Performance on VGR was quantified using 14 parameters reflecting spatial and temporal features of hand motion (Kinarm, KST Summary, https://kinarm.com/kinarm-products/kinarm-standard-tests/). These parameters are described in Table II. Raw parameter scores were converted to normalized Z-scores using statistical models of performance previously calculated from a large group of healthy controls. Briefly, the data is transformed using Box-Cox power transforms (24) and multiple linear regression to account for age, sex, and handedness. The Task Score is a composite score of the parameter Z-scores and was calculated using root-sum-squares. For the VGR task, the weight of each parameter is calculated based on the number of successful trials, excluding parameters that are highly correlated (r < 0.9) with another parameter. The Task Score is a positive value, with zero denoting the best performance and increasing scores denoting poorer performance (25). By calculating Z-scores and Task Scores using models developed from healthy controls, it is then possible to identify if participants with stroke are impaired relative to the expected performance of an individual of similar age, sex, and handedness. Performance was considered impaired if the Task Score exceeded 1.96, which corresponds to the bottom fifth percentile of performance for healthy participants (26).

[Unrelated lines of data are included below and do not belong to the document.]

(** The drive loop ends: from a state whose yards needed are a number and
    whose set of downs began short of the goal line, fuel above the
    measure [4 * sets_left - downs_completed] gives a result.  The result
    extends the play list by [new], the plays of the rest of the drive;
    those number at most four for each renewal plus the downs left in the
    current set, and each renewal moved the start of the set by ten yards
    or more while staying short of the goal line. *)
Lemma drive_loop_total fuel :
  forall (t : FootballTeam) (g : G) (plays : list Play.t) (y : Q),
    first_down_yards_needed t = Num y ->
    (0 <= downs_completed t)%Z ->
    series_start t y < 100 ->
    (4 * sets_left t y - downs_completed t <= Z.of_nat fuel)%Z ->
    exists t' g' new,
      drive_loop fuel t g plays = Done (t', g', plays ++ new)
      /\ drive_continues t' = false
      /\ (if drive_continues t
          then exists p rest, new = p :: rest
                              /\ Play.down p = downs_completed t
                              /\ Play.field_position p = field_position t
          else new = [])
      /\ (drive_continues t = true ->
          (Z.of_nat (length new) + downs_completed t
           <= 4 * Z.of_nat (renewals new) + 4)%Z)
      /\ inject_Z (Z.of_nat (renewals new)) * 10 + series_start t y < 100
      /\ Forall in_drive_record new
      /\ (exists y', first_down_yards_needed t' = Num y')
      /\ sets_spaced (series_start t y) (tail new).
Proof.
  induction fuel as [|fuel IH]; intros t g plays y Hy Hd Hs Hm.
  - (* no fuel: the loop condition is already false *)
    assert (Hpos : (1 <= sets_left t y)%Z).
    { apply Qceiling_pos. lra. }
    destruct (drive_continues t) eqn:Hc.
    { apply drive_continues_true in Hc. lia. }
    exists t, g, []. rewrite drive_loop_stops, app_nil_r by done.
    rewrite Hc. repeat split; eauto; [discriminate|].
    change (inject_Z (Z.of_nat (renewals []))) with 0. lra.
  - destruct (drive_continues t) eqn:Hc; cycle 1.
    { exists t, g, []. rewrite drive_loop_stops, app_nil_r by done.
      rewrite Hc. repeat split; eauto; [discriminate|].
      change (inject_Z (Z.of_nat (renewals []))) with 0. lra. }
    pose proof Hc as Hc'. apply drive_continues_true in Hc' as [Hd3 Hfp].
    destruct (next_play_effect t g y Hy)
      as (p & t1 & g1 & k & Hplay & He & Hk & Hpd & Hpf & Hpy & _).
    rewrite drive_loop_unfold, Hc, Hplay. simpl.
    assert (Hrec : in_drive_record p).
    { split; [lia|eauto]. }
    (* the drive stops after this play *)
    assert (Hstop : drive_continues t1 = false ->
                    (exists y', first_down_yards_needed t1 = Num y') ->
      exists t' g' new,
        drive_loop fuel t1 g1 (plays ++ [p]) = Done (t', g', plays ++ new)
        /\ drive_continues t' = false
        /\ (exists p0 rest, new = p0 :: rest
                            /\ Play.down p0 = downs_completed t
                            /\ Play.field_position p0 = field_position t)
        /\ (true = true ->
            (Z.of_nat (length new) + downs_completed t
             <= 4 * Z.of_nat (renewals new) + 4)%Z)
        /\ inject_Z (Z.of_nat (renewals new)) * 10 + series_start t y < 100
        /\ Forall in_drive_record new
        /\ (exists y', first_down_yards_needed t' = Num y')
        /\ sets_spaced (series_start t y) (tail new)).
    { intros Hc1 Hy1. exists t1, g1, [p].
      rewrite drive_loop_stops by done.
      repeat split; eauto.
      - intros _. rewrite renewals_cons_nil. simpl. lia.
      - change (inject_Z (Z.of_nat (renewals [p]))) with 0. lra. }
    inversion He as [gain t1' Htd Hf1 Hd1 Hy1
                    |gain y0 t1' Hy0 Hlt Hconv Hf1 Hd1 Hy1
                    |gain y0 t1' Hy0 Hlt Hshort Hf1 Hd1 Hy1
                    |t1' Hf1 Hd1 Hy1]; subst.
    + (* touchdown *)
      apply Hstop.
      * apply drive_continues_false. right. by rewrite Hf1.
      * rewrite Hy1, Hy. eauto.
    + (* renewed set of downs *)
      rewrite Hy in Hy0. injection Hy0 as <-.
      assert (Hs1 : series_start t1 10 < 100).
      { unfold series_start. rewrite Hf1. lra. }
      assert (Hsl : (sets_left t1 10 + 1 <= sets_left t y)%Z).
      { apply Qceiling_step. unfold series_start. rewrite Hf1. lra. }
      destruct (IH t1 g1 (plays ++ [p]) 10 Hy1 ltac:(lia) Hs1 ltac:(lia))
        as (t' & g' & rest & Hrun & Hend & Hhead & Hlen & Hren & Hall
            & Hy' & Hsp).
      assert (Hc1 : drive_continues t1 = true).
      { apply drive_continues_true. split; [lia|by rewrite Hf1]. }
      rewrite Hc1 in Hhead. destruct Hhead as (r & rest' & -> & Hr & Hrf).
      specialize (Hlen Hc1).
      exists t', g', (p :: r :: rest').
      rewrite Hrun, <- app_assoc. simpl app.
      rewrite (renewals_cons_zero p r rest') by lia.
      split; [reflexivity|]. split; [exact Hend|].
      split; [eauto|]. split; [intros _; simpl length in *; lia|].
      split.
      { rewrite inject_Z_of_nat_succ.
        unfold series_start in *. rewrite Hf1 in Hren. lra. }
      split; [auto|]. split; [exact Hy'|].
      simpl. rewrite decide_True by lia. split.
      { rewrite Hrf, Hf1. unfold series_start. lra. }
      { eapply sets_spaced_proper; [|exact Hsp].
        unfold series_start. rewrite Hrf. lra. }
    + (* short of the line to gain *)
      rewrite Hy in Hy0. injection Hy0 as <-.
      assert (Heq : series_start t1 (y - gain) == series_start t y).
      { unfold series_start. rewrite Hf1. lra. }
      assert (Hs1 : series_start t1 (y - gain) < 100) by (rewrite Heq; lra).
      assert (Hsl : sets_left t1 (y - gain) = sets_left t y).
      { unfold sets_left. apply Qceiling_comp. rewrite Heq. reflexivity. }
      destruct (IH t1 g1 (plays ++ [p]) (y - gain) Hy1 ltac:(lia) Hs1
                   ltac:(lia))
        as (t' & g' & rest & Hrun & Hend & Hhead & Hlen & Hren & Hall
            & Hy' & Hsp).
      destruct (drive_continues t1) eqn:Hc1.
      * destruct Hhead as (r & rest' & -> & Hr & Hrf).
        specialize (Hlen eq_refl).
        exists t', g', (p :: r :: rest').
        rewrite Hrun, <- app_assoc. simpl app.
        rewrite (renewals_cons_nonzero p r rest') by lia.
        split; [reflexivity|]. split; [exact Hend|].
        split; [eauto|]. split; [intros _; simpl length in *; lia|].
        split; [rewrite <- Heq; exact Hren|].
        split; [auto|]. split; [exact Hy'|].
        simpl. rewrite decide_False by lia.
        eapply sets_spaced_proper; [exact Heq|exact Hsp].
      * subst rest. exists t', g', [p].
        rewrite Hrun, app_nil_r. repeat split; eauto.
        -- intros _. rewrite renewals_cons_nil. simpl. lia.
        -- change (inject_Z (Z.of_nat (renewals [p]))) with 0. lra.
    + (* field goal or punt: the last down is spent *)
      apply Hstop.
      * apply drive_continues_false. left. specialize (Hk eq_refl). lia.
      * rewrite Hy1, Hy. eauto.
Qed.
End Drives.

Section Frame.
Context {G : Type} `{RS : RandomSource G}.

Lemma same_team_refl (t : FootballTeam) : same_team t t.
Proof. repeat split. Qed.

Lemma same_team_trans (t1 t2 t3 : FootballTeam) :
  same_team t1 t2 -> same_team t2 t3 -> same_team t1 t3.
Proof.
  unfold same_team. intros H1 H2.
  repeat match goal with H : _ /\ _ |- _ => destruct H end.
  repeat split; congruence.
Qed.

Lemma run_play_frame (t : FootballTeam) (g : G) p t' g' :
  run_play t g = Ok (p, t', g') -> same_team t t'.
Proof.
  unfold run_play, update_yards_to_firstdown.
  destruct (simulate_play_yards t g) as [gain g1]. simpl.
  destruct (check_touchdown _).
  - destruct (touch_down_conversion _ g1) as [bonus g2].
    intros [= <- <- <-]. repeat split.
  - destruct (first_down_yards_needed t); simpl; [|discriminate].
    destruct (Qle_bool _ 0); intros [= <- <- <-]; repeat split.
Qed.
(** X10: when the provider's flag is still up at the moment a successful
    sign-out clears the backend user, the orchestrator effect runs again at
    once: the page asks the provider for a token, on its way to a new login
    exchange. *)
Theorem signOut_while_authenticated_restarts_login (v : Variant) (answer : Answers)
    (user : User.t) (us : UploadState) (p : list Async) (tr : list Obs)
    (r : MutationResult LogoutMutation) :
  answer logout = Fulfilled tt ->
  answer logoutMutation = Fulfilled r ->
  let w := mkWorld (mkState true true (Some user) (shown v us)) p tr in
  let w' := steps (client v) w
              [ClickSignOut; Settle (length p) answer; Settle (length p) answer] in
  state w' = mkState true true None None
  /\ pending w' = p ++ [effect_login (client v) true None]
  /\ calls (trace w') = calls tr ++ [logout; logoutMutation; getAccessToken].
Proof.
  intros Hout Hback. cbv zeta. unfold steps. cbn [fold_left].
  destruct v; cbn [shown client]; do 3 turn;
    cbn [state pending trace]; repeat rewrite <- app_assoc; cbn [app];
    rewrite calls_app; repeat split; reflexivity.
Qed.

Lemma signOut_while_authenticated_restarts_login_witness :
  calls (trace (steps uploadClient mounted
                  [ClickSignOut; Settle 0 all_fulfilled; Settle 0 all_fulfilled]))
  = [logout; logoutMutation; getAccessToken].
Proof.
  exact (proj2 (proj2
    (signOut_while_authenticated_restarts_login Part000 all_fulfilled ann
       (mount_upload None) [] [] (mkResult (Some (Build_LogoutMutation true)))
       eq_refl eq_refl))).
Defined.

(** X11: when the provider drops its flag between the two logout calls, a
    successful sign-out ends on the sign-in view with no backend user, the
    upload component unmounted, nothing pending and no call beyond the two
    logouts. *)
Theorem signOut_after_provider_dropped_flag (v : Variant) (answer : Answers)
    (user : User.t) (us : UploadState) (p : list Async) (tr : list Obs)
    (r : MutationResult LogoutMutation) :
  answer logout = Fulfilled tt ->
  answer logoutMutation = Fulfilled r ->
  let w := mkWorld (mkState true true (Some user) (shown v us)) p tr in
  let w' := steps (client v) w
              [ClickSignOut; Settle (length p) answer; PrivyAuthenticated false;
               Settle (length p) answer] in
  state w' = mkState true false None None
  /\ pending w' = p
  /\ calls (trace w') = calls tr ++ [logout; logoutMutation]
  /\ render false (state w') = SignInView.
Proof.
  intros Hout Hback. cbv zeta. unfold steps. cbn [fold_left].
  destruct v; cbn [shown client]; do 4 turn;
    cbn [state pending trace]; repeat rewrite <- app_assoc; cbn [app];
    rewrite calls_app; repeat split; reflexivity.
Qed.
Lemma gather_recv (A hdr idb T C : list Z) opsize :
  length hdr = opsize -> opsize = 4%nat \/ opsize = 1%nat ->
  length idb = 4%nat -> length T = 16%nat ->
  sg_gather (A ++ hdr ++ idb ++ T ++ C)
    [ (if (opsize =? 1)%nat
       then {| sg_off := length A + 1; sg_len := 4 |}
       else {| sg_off := length A; sg_len := 8 |});
      {| sg_off := length A + (opsize + 20); sg_len := length C |};
      {| sg_off := length A + opsize + 4; sg_len := 16 |} ]
  = (if (opsize =? 1)%nat then idb else hdr ++ idb) ++ C ++ T.
Proof.
  intros Hh Hop Hi HT. unfold sg_gather. cbn [flat_map]. rewrite app_nil_r.
  f_equal; [|f_equal].
  - destruct Hop as [-> | ->]; cbn [Nat.eqb sg_off sg_len].
    + replace (A ++ hdr ++ idb ++ T ++ C) with (A ++ (hdr ++ idb) ++ T ++ C)
        by (rewrite <- !app_assoc; reflexivity).
      apply slice_app; [reflexivity|]. rewrite length_app. lia.
    + replace (A ++ hdr ++ idb ++ T ++ C) with ((A ++ hdr) ++ idb ++ T ++ C)
        by (rewrite <- !app_assoc; reflexivity).
      apply slice_app; [|assumption]. rewrite length_app. lia.
  - cbn [sg_off sg_len].
    replace (A ++ hdr ++ idb ++ T ++ C) with ((A ++ hdr ++ idb ++ T) ++ C ++ [])
      by (rewrite <- !app_assoc, app_nil_r; reflexivity).
    apply slice_app; [|reflexivity]. rewrite !length_app. lia.
  - cbn [sg_off sg_len].
    replace (A ++ hdr ++ idb ++ T ++ C) with ((A ++ hdr ++ idb) ++ T ++ C)
      by (rewrite <- !app_assoc; reflexivity).
    apply slice_app; [|assumption]. rewrite !length_app. lia.
Qed.

Lemma gather3 (A X T C R : list Z) n :
  length X = 8%nat -> length T = 16%nat -> length C = n ->
  sg_gather (A ++ X ++ T ++ C ++ R)
    [ {| sg_off := length A; sg_len := 8 |};
      {| sg_off := length A + 24; sg_len := n |};
      {| sg_off := length A + 8; sg_len := 16 |} ] = X ++ C ++ T.
Proof.
  intros HX HT HC. unfold sg_gather. cbn [flat_map sg_off sg_len].
  rewrite app_nil_r. f_equal; [|f_equal].
  - apply slice_app; auto.
  - replace (A ++ X ++ T ++ C ++ R) with ((A ++ X ++ T) ++ C ++ R)
      by (rewrite <- !app_assoc; reflexivity).
    apply slice_app; auto. rewrite !length_app. lia.
  - replace (A ++ X ++ T ++ C ++ R) with ((A ++ X) ++ T ++ C ++ R)
      by (rewrite <- !app_assoc; reflexivity).
    apply slice_app; auto. rewrite !length_app. lia.
Qed.
Definition is_setFailed (e : event) : bool :=
  match e with
  | core_setFailed _ => true
  | _ => false
  end.

Definition is_exec (e : event) : bool :=
  match e with
  | exec_exec _ _ => true
  | _ => false
  end.

(** The annotation a callback of [reportResults] emits for a diagnostic,
    or the exception that stops it before it emits one. *)
Definition annotation (channel : string -> AnnotationProperties -> event)
    (m : jsval) : outcome event :=
  (let? text := annotationMessage m in
   let? properties := annotationProperties m in
   Ok (channel text properties))%outcome.

(** The emission order as the specification words it: the errors, then the
    warnings, refactors and conventions as ONE group in input order, then
    the infos. *)
Definition emission_order_merged (l : list jsval) : list (outcome event) :=
  (map (annotation core_error) (filter (typeIs "error") l) ++
   map (annotation core_warning)
     (filter (fun m => typeIs "warning" m || typeIs "refactor" m
                       || typeIs "convention" m) l) ++
   map (annotation core_notice) (filter (typeIs "info") l))%list.

(** The emission order of the three [forEach] loops. *)
Definition emission_order (l : list jsval) : list (outcome event) :=
  (map (annotation core_error) (filter (typeIs "error") l) ++
   map (annotation core_warning)
     (filter (typeIs "warning") l ++ filter (typeIs "refactor") l ++
      filter (typeIs "convention") l) ++
   map (annotation core_notice) (filter (typeIs "info") l))%list.

(** The entries of the summary as the specification words them: for each
    severity, in the fixed order, [<count> <severity-name>] when the count
    is not zero. *)
Definition summary_entries (l : list jsval) : list string :=
  flat_map
    (fun severity =>
       let n := List.length (filter (typeIs severity) l) in
       if Nat.eqb n 0 then []
       else [Number_toString (Z.of_nat n) ++ " " ++ severity])
    severities.

(** The bucket of a severity name. *)
Definition bucket (b : buckets) (severity : string) : list jsval :=
  if String.eqb severity "error" then pylintErrors b
  else if String.eqb severity "warning" then pylintWarnings b
  else if String.eqb severity "convention" then pylintConvention b
  else if String.eqb severity "refactor" then pylintRefactor b
  else if String.eqb severity "info" then pylintInfo b
  else [].

Definition b2n (b : bool) : nat := if b then 1 else 0.

Definition annotations_only (t : list event) : Prop :=
  Forall (fun e => is_annotation e = true) t.

Definition is_channel (channel : string -> AnnotationProperties -> event)
  : Prop :=
  forall text properties, is_annotation (channel text properties) = true.

(** The three [forEach] loops that end [reportResults]. *)
Definition loops (b : buckets) : M unit :=
  forEach (annotate core_error) (pylintErrors b) ;;
  forEach (annotate core_warning)
    (pylintWarnings b ++ pylintRefactor b ++ pylintConvention b)%list ;;
  forEach (annotate core_notice) (pylintInfo b).

(** ** Sample runs *)

(** The diagnostic of the specification's worked example, and one of each
    other severity as pylint writes them. *)
Definition sample_error : jsval :=
  JObj [("type", JStr "error"); ("message", JStr "bad");
        ("message-id", JStr "E1"); ("symbol", JStr "bad-thing");
        ("path", JStr "a.py"); ("line", JNum 3); ("column", JNum 1);
        ("obj", JStr "foo")].

Definition sample_warning : jsval :=
  JObj [("type", JStr "warning"); ("module", JStr "a"); ("obj", JStr "");
        ("line", JNum 1); ("column", JNum 0); ("path", JStr "a.py");
        ("symbol", JStr "unused-import");
        ("message", JStr "Unused import os"); ("message-id", JStr "W0611")].

Definition sample_refactor : jsval :=
  JObj [("type", JStr "refactor"); ("module", JStr "a");
        ("obj", JStr "Shape.area"); ("line", JNum 12); ("column", JNum 4);
        ("path", JStr "a.py"); ("symbol", JStr "no-self-use");
        ("message", JStr "Method could be a function");
        ("message-id", JStr "R0201")].

Definition sample_convention : jsval :=
  JObj [("type", JStr "convention"); ("module", JStr "a"); ("obj", JNull);
        ("line", JNum 1); ("column", JNum 0); ("path", JStr "a.py");
        ("symbol", JStr "missing-module-docstring");
        ("message", JStr "Missing module docstring");
        ("message-id", JStr "C0114")].

Definition sample_info : jsval :=
  JObj [("type", JStr "info"); ("module", JStr "a");
        ("line", JNum 7); ("column", JNum 0); ("path", JStr "a.py");
        ("symbol", JStr "locally-disabled");
        ("message", JStr "Locally disabling unused-import (W0611)");
        ("message-id", JStr "I0011")].

(** A diagnostic of a [type] outside the five. *)
Definition sample_fatal : jsval :=
  JObj [("type", JStr "fatal"); ("module", JStr "b"); ("obj", JStr "");
        ("line", JNum 1); ("column", JNum 0); ("path", JStr "b.py");
        ("symbol", JStr "parse-error"); ("message", JStr "Cannot parse");
        ("message-id", JStr "F0010")].

Definition sample_list : list jsval :=
  [sample_convention; sample_info; sample_refactor; sample_error;
   sample_warning; sample_fatal; sample_warning].

(** The double quote. *)
Definition DQ : string := String (ascii_of_nat 34) EmptyString.

(** The JSON text of a value whose strings need no escape. *)
Fixpoint json_text (v : jsval) : string :=
  match v with
  | JUndefined | JNull => "null"
  | JBool b => if b then "true" else "false"
  | JNum n => Number_toString n
  | JStr s => DQ ++ s ++ DQ
  | JArr items =>
      "[" ++
      (fix elements (l : list jsval) : string :=
         match l with
         | [] => ""
         | x :: rest =>
             json_text x ++
             match rest with
             | [] => ""
             | _ :: _ => "," ++ elements rest
             end
         end) items ++ "]"
  | JObj fields =>
      "{" ++
      (fix members (l : list (string * jsval)) : string :=
         match l with
         | [] => ""
         | (k, x) :: rest =>
             DQ ++ k ++ DQ ++ ":" ++ json_text x ++
             match rest with
             | [] => ""
             | _ :: _ => "," ++ members rest
             end
         end) fields ++ "}"
  end.

(** A decoder that knows the texts of the values in [known] and rejects
    every other text. *)
Definition sample_JSON_parse (known : list jsval) (text : string)
  : outcome jsval :=
  match find (fun v => String.eqb (json_text v) text) known with
  | Some v => Ok v
  | None => Throw SyntaxError
  end.

(** The words of a string of plain words separated by single blanks. *)
Fixpoint words (current s : string) : list string :=
  match s with
  | EmptyString =>
      match current with
      | EmptyString => []
      | _ => [current]
      end
  | String c rest =>
      if Ascii.eqb c " "%char then
        match current with
        | EmptyString => words EmptyString rest
        | _ => current :: words EmptyString rest
        end
      else words (current ++ String c EmptyString) rest
  end.
(** Decoding only drops bytes: what is kept is a subsequence of the data. *)
Lemma utf8_run_sublist (s : Utf8.state) (bs : list byte) :
  sublist (Utf8.run s bs) (Utf8.pending s ++ bs)%list.
Proof.
  revert s. induction bs as [|b t IH]; intros s; simpl.
  - apply sublist_nil_l.
  - assert (Hopen : forall l,
              sublist (let '(s', out) := Utf8.open_seq b in (out ++ Utf8.run s' t)%list)
                (l ++ b :: t)%list).
    { intros l. apply sublist_inserts_l. unfold Utf8.open_seq.
      repeat match goal with
             | |- context [if ?c then _ else _] => destruct c
             end;
        first [ apply sublist_skip, (IH Utf8.Idle)
              | apply sublist_cons, (IH Utf8.Idle)
              | apply (IH (Utf8.Pending [b] _ _ _)) ]. }
    destruct s as [|seen need lo hi]; simpl; [apply (Hopen [])|].
    destruct (Utf8.between lo hi (Utf8.bcode b)); [|apply Hopen].
    destruct need as [|[|k]]; [apply Hopen| |].
    + rewrite <- app_assoc. apply sublist_app; [done|].
      apply sublist_skip, (IH Utf8.Idle).
    + specialize (IH (Utf8.Pending (seen ++ [b]) (S k) 128 191)).
      simpl in IH. by rewrite <- app_assoc in IH.
Qed.

Lemma decode_ignore_sublist (bs : list byte) :
  exists kept : list byte,
    Utf8.decode_ignore bs = string_of_list_byte kept /\ sublist kept bs.
Proof. exists (Utf8.run Utf8.Idle bs). split; [done|]. apply (utf8_run_sublist Utf8.Idle). Qed.

(** ASCII data decodes to itself. *)
Lemma decode_ignore_ascii (bs : list byte) :
  Forall (fun b => (Utf8.bcode b < 128)%N) bs ->
  Utf8.decode_ignore bs = string_of_list_byte bs.
Proof.
  intros H. unfold Utf8.decode_ignore. f_equal.
  induction H as [|b t Hb _ IH]; simpl; [done|].
  unfold Utf8.open_seq. apply N.ltb_lt in Hb. rewrite Hb. simpl. by rewrite IH.
Qed.
(** * Hospital-management backend: appointment, doctor, patient and auth logic

    A shallow embedding of the arithmetic and request-handling code of the
    Express/Mongoose backend (models/Doctor.js, models/Appointment.js,
    models/Patient.js, models/PaymentMethod.js, middleware/auth.js,
    routes/patientRoutes.js, routes/doctorRoutes.js,
    routes/appointmentRoutes.js, controllers/appointmentController.js),
    followed by the properties proved about it. *)

From Stdlib Require Import ZArith List String Ascii Bool Lia QArith Qround.
From Stdlib Require Import DecimalString DecimalN DecimalZ.
Import ListNotations.

Open Scope string_scope.
Open Scope Z_scope.

(** ** The fragment of JavaScript the backend relies on *)

Module JS.

(** A JavaScript number restricted to the values the time arithmetic can
    produce: an integer, or NaN ([None]). *)
Definition num := option Z.
Definition NaN : num := None.

Definition add (a b : num) : num :=
  match a, b with Some x, Some y => Some (x + y)%Z | _, _ => NaN end.

Definition mul (a b : num) : num :=
  match a, b with Some x, Some y => Some (x * y)%Z | _, _ => NaN end.

(** Every comparison with NaN is false. *)
Definition lt (a b : num) : bool :=
  match a, b with Some x, Some y => (x <? y)%Z | _, _ => false end.

Definition le (a b : num) : bool :=
  match a, b with Some x, Some y => (x <=? y)%Z | _, _ => false end.

Definition gt (a b : num) : bool := lt b a.
Definition ge (a b : num) : bool := le b a.
(** X16: the answers of POST /dnd-move in the order the handler decides
    them.  An event that does not exist makes [findUniqueOrThrow] throw,
    then so does a layout that does not exist: the error of Prisma has no
    status, the answer is 500.  Then a conflict without [bumpOnConflict]
    is 409 with the text [Место уже занято: title (tail number)] of the
    event of the first conflict, which is the one that starts first when
    no event to bump is named.  Then a stand that does not exist fails on
    the foreign key, again 500.  Every failure leaves the store as it was.
    Otherwise the call returns the row of the event on the stand with the
    window of the event, and the ids of the events of the conflicts. *)
Theorem dndMove_outcomes (req : Request) (body : DndMoveBody) (s : Store) :
  let conflicts e :=
    dndConflicts s (mb_eventId body) (mb_standId body) (mb_bumpedEventId body)
      (ev_startAt e) (ev_endAt e) in
  let fails err code :=
    dndMove req body s = (s, Err err) /\ statusCode err = code in
  (events s !! mb_eventId body = None -> fails NotFound 500) /\
  (forall e, events s !! mb_eventId body = Some e ->
     layouts s !! mb_layoutId body = None -> fails NotFound 500) /\
  (forall e h c cs, events s !! mb_eventId body = Some e ->
     layouts s !! mb_layoutId body = Some h ->
     conflicts e = c :: cs -> mb_bumpOnConflict body <> Some true ->
     (exists ec, events s !! r_eventId c = Some ec /\
        fails (Conflict ("Место уже занято: " +:+ ev_title ec +:+ " (" +:+
                         ev_tailNumber ec +:+ ")")) 409) /\
     (mb_bumpedEventId body = None ->
      forall c', c' ∈ cs -> r_startAt c <= r_startAt c')) /\
  (forall e h, events s !! mb_eventId body = Some e ->
     layouts s !! mb_layoutId body = Some h ->
     conflicts e = [] \/ mb_bumpOnConflict body = Some true ->
     mb_standId body ∉ stands s -> fails ForeignKey 500) /\
  (forall e h, events s !! mb_eventId body = Some e ->
     layouts s !! mb_layoutId body = Some h ->
     conflicts e = [] \/ mb_bumpOnConflict body = Some true ->
     mb_standId body ∈ stands s ->
     snd (dndMove req body s) =
       Ok (mkReservation (mb_eventId body) (mb_layoutId body)
             (mb_standId body) (ev_startAt e) (ev_endAt e),
           map r_eventId (conflicts e))).
Proof.
  intros conflicts fails. unfold fails. split_and!.
  - intros He. split; [|done]. unfold dndMove.
    eapply transaction_fail, bind_err.
    unfold findEventOrThrow. by rewrite He.
  - intros e He Hl. split; [|done]. unfold dndMove. eapply transaction_fail.
    erewrite bind_ok by (by apply findEventOrThrow_ok).
    erewrite bind_ok by reflexivity.
    apply bind_err. unfold findLayoutOrThrow. by rewrite Hl.
  - intros e h c cs He Hl Hc Hb. split.
    + destruct (dndConflicts_linked s (mb_eventId body) (mb_standId body)
                  (mb_bumpedEventId body) (ev_startAt e) (ev_endAt e) c)
        as [ec Hec].
      { fold (conflicts e). rewrite Hc. apply list_elem_of_here. }
      exists ec. split; [done|]. split; [|done].
      rewrite <- (occupiedMessage_event s c ec Hec).
      unfold dndMove. eapply transaction_fail.
      erewrite bind_ok by (by apply findEventOrThrow_ok).
      erewrite bind_ok by reflexivity.
      erewrite bind_ok by (by apply findLayoutOrThrow_ok).
      erewrite bind_ok by apply findManyConflicts_ok.
      apply bind_err. apply (dnd_blocked _ _ _ _ _ c cs); [exact Hc|].
      by destruct (mb_bumpOnConflict body) as [[|]|].
    + intros Hnone. unfold conflicts in Hc. rewrite Hnone in Hc.
      by apply (dndConflicts_earliest _ _ _ _ _ _ _ Hc).
  - intros e h He Hl Hb Hs. split; [|done]. unfold dndMove.
    eapply transaction_fail.
    erewrite bind_ok by (by apply findEventOrThrow_ok).
    erewrite bind_ok by reflexivity.
    erewrite bind_ok by (by apply findLayoutOrThrow_ok).
    erewrite bind_ok by apply findManyConflicts_ok.
    erewrite bind_ok; cycle 1.
    { apply resolveConflicts_ok.
      - intros c. apply dndConflicts_linked.
      - destruct Hb as [Hb|Hb]; [by left | right; by rewrite Hb]. }
    apply bind_err. by apply upsertReservation_no_stand.
  - intros e h He Hl Hb Hs.
    by rewrite (dndMove_ok req body s e h He Hl Hs Hb).
Qed.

Table II. Visually Guided Reaching parameters

Parameter (unit, where applicable)	Description	Excluded from task score calculation
No initial stabilization	Number of trials for which there was no stabilization at the starting target
No reaction time	Number of trials for which no movement onset was detected (i.e. the participant did not move).	Excluded
No end movement	Number of trials for which no movement end was detected, for example, the participant did not reach or stabilize at the peripheral target.
End target not reached	Count of trials where the end target was not reached.	Excluded
Postural hand speed (m/s)	Mean hand speed for 0.5s before peripheral target illumination.
Reaction time (s)	Time between illumination of the peripheral target and onset of movement.
Initial movement direction error (degrees)	The angular deviation between (a) a straight line from the hand position at movement onset to the peripheral target and (b) a vector from the hand position at movement onset to the hand position after the initial phase of movement.
Initial movement ratio	The ratio of (a) the distance the hand travelled during the participant’s initial movement to (b) the distance the hand travelled between movement onset and offset.
Hand speed ratio	The ratio of (a) the maximum hand speed during the participant’s initial movement to (b) the global hand speed maximum of the trial.	Excluded
Number of speed peaks	The number of hand speed maxima between movement onset and offset.
Difference in speed (m/s)	The differences between local speed maxima and minima.
Movement Time (s)	Total time elapsed from movement onset to offset.
Hand path length (m)	The total distance travelled by the hand between movement onset and offset.
Maximum speed (m/s)	The maximum speed that the hand travelled.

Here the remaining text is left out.